Here be Networks

To be honest, I’m not quite sure what a map is. As a child, I loved treasure maps, drawing them on tea-stained, sepia-toned sheets of crinkled computer paper. In such maps, a trail meandered through fantastical landscapes populated motifs I gleaned from kids books and pirate stories, starting from an arbitrary place and ending on an ornate X.

“Here be dragons,” I wrote over some hills, not knowing the cartographic history of the term, when map makers slapped it on the page to mark the unknowns. Castles and giants, towns, and mysterious lagoons pockmarked page after page. Such maps had no correspondence to reality.

When I got a little older, I got more scientific. I buried boxes in the yard and mapped the terrain of trees and bushes to show where they were. In scouts, I used a compass and topographic map. Watching Discovery Channel with friends, I read weather maps, learning their shifting symbols of pressure topographies, wind speeds, and fronts. In video games and history books I mapped out terrains and countries, borderlands and battlefields–both “real” and imaginary.

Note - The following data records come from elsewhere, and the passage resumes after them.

(** A registry record: a type composer of [graphql-compose].  [tcKind] is
    the composer class ([ObjectTypeComposer], [InterfaceTypeComposer], ...);
    a field configuration is the object [{ type, args, resolve,
    extensions, ... }]. *)
Record TypeComposer : Type := mkTC {
  tcName : string;
  tcKind : Kind;
  tcFields : list (string * JSObj);
  tcInterfaces : list string;
  tcExtensions : JSObj;
  tcResolveType : bool
}.

(** An argument of a directive definition: [{ name, type, defaultValue }]. *)
Record ArgumentDef : Type := mkArg {
  argName : string;
  argType : GraphQLType;
  argDefault : JSVal
}.

(** The schema composer, and the reports made so far. *)
Record World : Type := mkWorld {
  registry : list (string * TypeComposer);
  mustHave : list string;
  directiveDefs : list (string * list ArgumentDef);
  reports : list Report
}.

Definition M (A : Type) : Type := World -> Outcome A * World.

Definition ret {A} (a : A) : M A := fun w => (Ok a, w).

Definition bind {A B} (m : M A) (f : A -> M B) : M B :=
  fun w =>
    match m w with
    | (Ok a, w') => f a w'
    | (Throw e, w') => (Throw e, w')
    | (Panic e, w') => (Panic e, w')
    end.

Declare Scope m_scope.
Delimit Scope m_scope with M.
Notation "x <- m ;; k" := (bind m (fun x => k))
  (at level 61, m at next level, right associativity) : m_scope.
Notation "m ;;; k" := (bind m (fun _ => k))
  (at level 61, right associativity) : m_scope.
Open Scope m_scope.

Definition throw {A} (msg : string) : M A := fun w => (Throw msg, w).

(** A call that returns or throws and leaves the world as it is. *)
Definition liftOutcome {A} (o : Outcome A) : M A := fun w => (o, w).

(** [try { m } catch (error) { h(error) }] *)
Definition tryCatch {A} (m : M A) (h : string -> M A) : M A :=
  fun w =>
    match m w with
    | (Throw e, w') => h e w'
    | r => r
    end.

Definition addReport (r : Report) : M unit :=
  fun w => (Ok tt, mkWorld (registry w) (mustHave w) (directiveDefs w)
                           (reports w ++ [r])).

And in music, I traced out correspondences between piano keys, tones, scales, music notation, chord structures, and auditory landscapes–relying on ear or memory to get a sense for how a piece mapped out, how it layered and piled together in a shifting set of tonalities and rhythms, loosely laced with emotion and allusion.

In school and in play, maps have saturated much of my life. Some are clear geographies, others are fictions. Some are abstracted topographies and a spattering of symbols, meant to make meaning or filter out noise. Some–especially these days–are notes dashed on within-reach pads, “maps” of ideas made of messy lines and bubbles that may prove indecipherable after a few days.

Throughout this journey, though, maps have felt somewhat secondary. They are means or aids, not ends. But revisiting mapping in the reading this week, as a word and a practice, threw me straight back to those early years sitting out in my parent’s garden, using my knees as a makeshift desk, pencil in hand, pensively sketching one.